Kiribati (/ˈkɪrɨbæs/ kirr-i-bas or ˌkɪrəˈbɑdi; Gilbertese: [ˈkiɾibas]), officially the Republic of Kiribati, is an island nation located in the central tropical Pacific Ocean. The permanent population exceeds just over 100,000 (2011), and is composed of 32 atolls and one raised coral island, dispersed over 3.5 million square kilometres, (1,351,000 square miles) straddling the equator, and bordering the International Date Line at its easternmost point.

The name Kiribati is the local pronunciation of "Gilberts", derived from the main island chain, the Gilbert Islands. The capital of South Tarawa consists of a number of islets connected through a series of causeways, located in the Tarawa archipelago. Kiribati became independent from the United Kingdom in 1979. It is a member of the Commonwealth of Nations, the IMF and the World Bank, and became a full member of the United Nations in 1999.

History

Early history

The area now called Kiribati has been inhabited by Micronesians speaking the same Oceanic language since sometime between 3000 BC and AD 1300. The area was not isolated; invaders from Tonga, Samoa, and Fiji later introduced Polynesian and Melanesian cultural aspects, respectively. Intermarriage tended to blur cultural differences and resulted in a significant degree of cultural homogenisation.

Colonial era

The islands were first sighted by British and American ships in the late 18th and early 19th centuries. The main island chain was named the Gilbert Islands in 1820 by a Russian admiral, Adam von Krusenstern, and French captain Louis Duperrey, after a British captain named Thomas Gilbert, who crossed the archipelago in 1788 when sailing from Australia to China.

From the early 19th century, Western whalers, merchant vessels and slave traders visited the islands, introducing diseases and firearms. The first British settlers arrived in 1837. In 1892 the Gilbert Islands consented to become a British protectorate together with the nearby Ellice Islands. They were administered by the Western Pacific High Commission based in Fiji. Together they became the crown colony of the Gilbert and Ellice Islands in 1916. Christmas Island (or Kiritimati) became part of the colony in 1919 and the Phoenix Islands were added in 1937. Sir Arthur Grimble was a cadet administrative officer based at Tarawa (1913-1919) and became Resident Commissioner of the Gilbert and Ellice Islands colony in 1926.

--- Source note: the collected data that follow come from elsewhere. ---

(* ===== verification/Pairing.v ===== *)
(** * The two halves of a connection, interleaved (split.c, qp.c)

    [start_new_connection_syn] and [start_new_connection] of one four-tuple run
    as two threads on one core and share the QP they meet in.  Here their code
    from [qp_exists] on is cut into the lines between which the other thread
    may run: an access to the tree under its lock, a look at the shared QP, a
    step of its count, [put_qp] under the QP's lock, a call into the kernel.
    The two halves take their lines in any order.  A half that waits for its
    peer is on the QP's wait queue, and once asleep runs again only after a
    [wake_up] of that queue. *)

From stdpp Require Import base list gmap sets.
From Stdlib Require Import ZArith Lia.
From S2P Require Import Prelude RbTree Keys DataTree World Qp Relay Hooks Connect.

(** Where a half stands.  [wake]: it has seen its peer's socket and will wake
    it.  [n]: the wake-ups of the queue before it was put on it.  [held] of the
    last two: it left without [put_qp]. *)
Inductive half_pc :=
  | HMeet (pqp : ptr)
  | HFound (pqp qp : ptr)
  | HAdopt (pqp qp : ptr)
  | HSocket (qp : ptr)
  | HConnect (qp tx : ptr)
  | HStore (qp tx : ptr)
  | HCheck (qp : ptr)
  | HGet (wake : bool) (qp : ptr)
  | HFin (wake : bool) (qp : ptr)
  | HWake (qp : ptr)
  | HWait (qp : ptr)
  | HQueue (qp : ptr)
  | HQueued (qp : ptr) (n : nat)
  | HSleep (qp : ptr) (n : nat)
  | HTimeout (qp : ptr)
  | HLoad (qp : ptr)
  | HPages (sock : sockets) (qp : ptr)
  | HRecv (sock : sockets) (qp : ptr) (kvec : list (option Z))
  | HSend (sock : sockets) (qp : ptr) (kvec : list (option Z)) (bytes : list Z)
  | HStop (sock : sockets) (qp : ptr) (kvec : list (option Z)) (rc : Z)
  | HPut (qp : ptr) (kvec : list (option Z)) (rc : Z)
  | HFree (held : bool) (kvec : list (option Z)) (rc : Z)
  | HEnd (held : bool) (rc : Z)
  | HFailed (rc : Z).

Section pairing.
Context `{Env} `{RbLib Z}.

(** The sockets of [half_duplex] for the half of a direction. *)
Definition half_sockets (dir : Z) (q : cbn_qp) : sockets :=
  if dir =? TX_QP then MkSockets (q_tx q) (q_rx q) 1 else MkSockets (q_rx q) (q_tx q) 0.

(** The line a half stands at once it has its QP, and once it has its
    reference. *)
Definition after_meet (dir : Z) (qp : ptr) : half_pc := if dir =? TX_QP then HSocket qp else HCheck qp.
Definition after_get (wake : bool) (qp : ptr) : half_pc := if wake then HWake qp else HWait qp.

(** The wake-ups of a QP's queue so far. *)
Definition queue_wakes (qp : ptr) : wproc nat :=
  w ← kget; mret (match qp with PObj a => wakes a (log w) | _ => O end).

(** One line of the half of direction [dir] on core [cpu]; [arg] is the SYN
    record of the server-side half. *)
Definition half_line (dir cpu : Z) (arg : ptr) (pc : half_pc) : wproc half_pc :=
  match pc with
  | HMeet pqp =>
      found ← qp_insert cpu pqp;
      mret (match found with Some this => HFound pqp (PObj this) | None => after_meet dir pqp end)
  | HFound pqp qp =>
      q ← load_qp qp;
      if decide (qp_dir q dir ≠ PNull) then
        if dir =? TX_QP then free_syn arg ;; mret (HFailed 0) else mret (HCheck PNull)
      else mret (HAdopt pqp qp)
  | HAdopt pqp qp => qp_adopt pqp qp dir ;; mret (after_meet dir qp)
  | HSocket qp =>
      '(rc, tx) ← sock_create_kern;
      if negb (rc =? 0) then _ ← connect_fail tx rc; mret (HFailed rc) else mret (HConnect qp tx)
  | HConnect qp tx =>
      rc ← syn_connect arg tx;
      if negb (rc =? 0) then _ ← connect_fail tx rc; mret (HFailed rc) else mret (HStore qp tx)
  | HStore qp tx =>
      q ← load_qp qp;
      store_qp qp (set_qp_dir TX_QP tx q) ;;
      free_syn arg ;;
      mret (HCheck qp)
  | HCheck qp =>
      peer ← read_dir qp (Z.lxor dir 1);
      mret (HGet (negb (IS_ERR_OR_NULL peer)) qp)
  | HGet wake qp =>
      rc ← inc_ref qp;
      mret (if rc =? 2 then HFin wake qp else after_get wake qp)
  | HFin wake qp => fin_connected_qp cpu qp ;; mret (after_get wake qp)
  | HWake qp => wake_up_qp qp ;; mret (HLoad qp)
  | HWait qp =>
      peer ← read_dir qp (Z.lxor dir 1);
      mret (if negb (IS_ERR_OR_NULL peer) then HLoad qp else HQueue qp)
  | HQueue qp => n ← queue_wakes qp; mret (HQueued qp n)
  | HQueued qp n =>
      peer ← read_dir qp (Z.lxor dir 1);
      mret (if negb (IS_ERR_OR_NULL peer) then HLoad qp else HSleep qp n)
  | HSleep qp n =>
      rc ← wait_sleep qp dir;
      mret (if rc =? 0 then HTimeout qp else HLoad qp)
  | HTimeout qp => wait_timeout cpu qp ;; mret (HFailed 0)
  | HLoad qp =>
      q ← load_qp qp;
      if IS_ERR_OR_NULL (q_rx q) || IS_ERR_OR_NULL (q_tx q) then
        if dir =? TX_QP then _ ← put_qp qp; mret (HFailed 0) else mret (HFailed 0)
      else mret (HPages (half_sockets dir q) qp)
  | HPages sock qp =>
      _ ← kernel_call (C_setaffinity None);
      '(kvec, ok) ← alloc_kvec C_alloc_page VEC_SZ;
      mret (if ok : bool then HRecv sock qp kvec else HFree true kvec (- ENOMEM))
  | HRecv sock qp kvec =>
      '(rc, bytes) ← kernel_recvmsg (so_rx sock) (PAGE_SIZE * Z.of_nat VEC_SZ);
      mret (if rc <=? 0 then HPut qp kvec rc else HSend sock qp kvec bytes)
  | HSend sock qp kvec bytes =>
      rc ← kernel_sendmsg (so_tx sock) bytes;
      mret (if rc <=? 0 then HPut qp kvec rc else HStop sock qp kvec rc)
  | HStop sock qp kvec rc =>
      stop ← kthread_should_stop;
      mret (if stop : bool then HFree true kvec rc else HRecv sock qp kvec)
  | HPut qp kvec rc => _ ← put_qp qp; mret (HFree false kvec rc)
  | HFree held kvec rc => kforeach kvec free_page ;; mret (HEnd held rc)
  | HEnd _ _ | HFailed _ => mret pc
  end.

(** What the half's function returns once it has ended. *)
Definition half_result (dir : Z) (pc : half_pc) : option Z :=
  match pc with
  | HEnd _ rc | HFailed rc => Some (if dir =? TX_QP then rc else 0)
  | _ => None
  end.

(** A run of lines of one half alone. *)
Inductive lines (dir cpu : Z) (arg : ptr) : half_pc → world → outcome (half_pc * world) → Prop :=
  | lines_done pc w : lines dir cpu arg pc w (Ok (pc, w))
  | lines_go pc w pc' w' o :
      half_line dir cpu arg pc w = Ok (pc', w') → lines dir cpu arg pc' w' o → lines dir cpu arg pc w o
  | lines_oops pc w e : half_line dir cpu arg pc w = Oops e → lines dir cpu arg pc w (Oops e).

(** ** The two halves *)

Record pair_sys := PairSys { at_rx : half_pc; at_tx : half_pc; shared : world }.

Definition pc_of (dir : Z) (s : pair_sys) : half_pc := if dir =? TX_QP then at_tx s else at_rx s.
Definition set_pc (dir : Z) (pc : half_pc) (w : world) (s : pair_sys) : pair_sys :=
  if dir =? TX_QP then PairSys (at_rx s) pc w else PairSys pc (at_tx s) w.

(** The half of direction [dir] takes a line. *)
Definition pair_line (dir cpu : Z) (arg : ptr) (s : pair_sys) : outcome pair_sys :=
  match half_line dir cpu arg (pc_of dir s) (shared s) with
  | Ok (pc, w) => Ok (set_pc dir pc w s)
  | Oops e => Oops e
  end.

(** The halves take their lines in the order of a schedule. *)
Fixpoint pair_run (cpu : Z) (arg : ptr) (schedule : list Z) (s : pair_sys) : outcome pair_sys :=
  match schedule with
  | [] => Ok s
  | dir :: schedule =>
      match pair_line dir cpu arg s with
      | Ok s => pair_run cpu arg schedule s
      | Oops e => Oops e
      end
  end.

(** A half asleep on the QP's queue runs again once the queue was woken. *)
Definition awake (w : world) (pc : half_pc) : bool :=
  match pc with
  | HSleep (PObj a) n => (n <? wakes a (log w))%nat
  | _ => true
  end.

(** Every interleaving in which no wait times out or is interrupted. *)
Inductive pair_reach (cpu : Z) (arg : ptr) (s0 : pair_sys) : pair_sys → Prop :=
  | reach_start : pair_reach cpu arg s0 s0
  | reach_line s s' dir :
      pair_reach cpu arg s0 s → is_dir dir → awake (shared s) (pc_of dir s) = true →
      pair_line dir cpu arg s = Ok s' → pair_reach cpu arg s0 s'.

(** No half of the schedule runs in its sleep. *)
Fixpoint patient (cpu : Z) (arg : ptr) (schedule : list Z) (s : pair_sys) : bool :=
  match schedule with
  | [] => true
  | dir :: schedule =>
      bool_decide (is_dir dir) && awake (shared s) (pc_of dir s) &&
      match pair_line dir cpu arg s with
      | Ok s => patient cpu arg schedule s
      | Oops _ => true
      end
  end.

Lemma pair_run_reach cpu arg schedule s0 s s' :
  pair_reach cpu arg s0 s → patient cpu arg schedule s = true → pair_run cpu arg schedule s = Ok s' →
  pair_reach cpu arg s0 s'.
Proof.
  revert s. induction schedule as [| d sch IH]; intros s Hr Hp Hs; simpl in *; [by injection Hs as <- |].
  apply andb_true_iff in Hp as [[Hd%bool_decide_eq_true Haw]%andb_true_iff Hp].
  destruct (pair_line d cpu arg s) as [s1 |] eqn:E; [| done].
  apply (IH s1); [| done | done]. by eapply reach_line.
Qed.
End pairing.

Tarawa Atoll and others of the Gilbert group were occupied by Japan during World War II. Tarawa was the site of one of the bloodiest battles in US Marine Corps history. Marines landed in November 1943; the Battle of Tarawa was fought at Kiribati's former capital Betio on Tarawa Atoll.

Some of the islands of Kiribati, especially in the remote Line Islands, were formerly used by the United States and United Kingdom for nuclear weapons testing including hydrogen bombs in the late 1950s and early 1960s.

Independence to present day

The Gilbert and Ellice Islands gained self-rule in 1971, and were separated in 1975 and granted internal self-government by Britain. In 1978 the Ellice Islands became the independent nation of Tuvalu. The Gilbert Islands became independent as Kiribati on 12 July 1979. Although the indigenous Gilbertese language name for the Gilbert Islands proper is "Tungaru", the new state chose the name "Kiribati", the Gilbertese rendition of "Gilberts", as an equivalent of the former colony to acknowledge the inclusion of Banaba, the Line Islands, and the Phoenix Islands, which were never considered part of the Gilberts chain. In the Treaty of Tarawa, signed shortly after independence and ratified in 1983, the United States relinquished all claims to the sparsely inhabited Phoenix Islands and those of the Line Islands that are part of Kiribati territory.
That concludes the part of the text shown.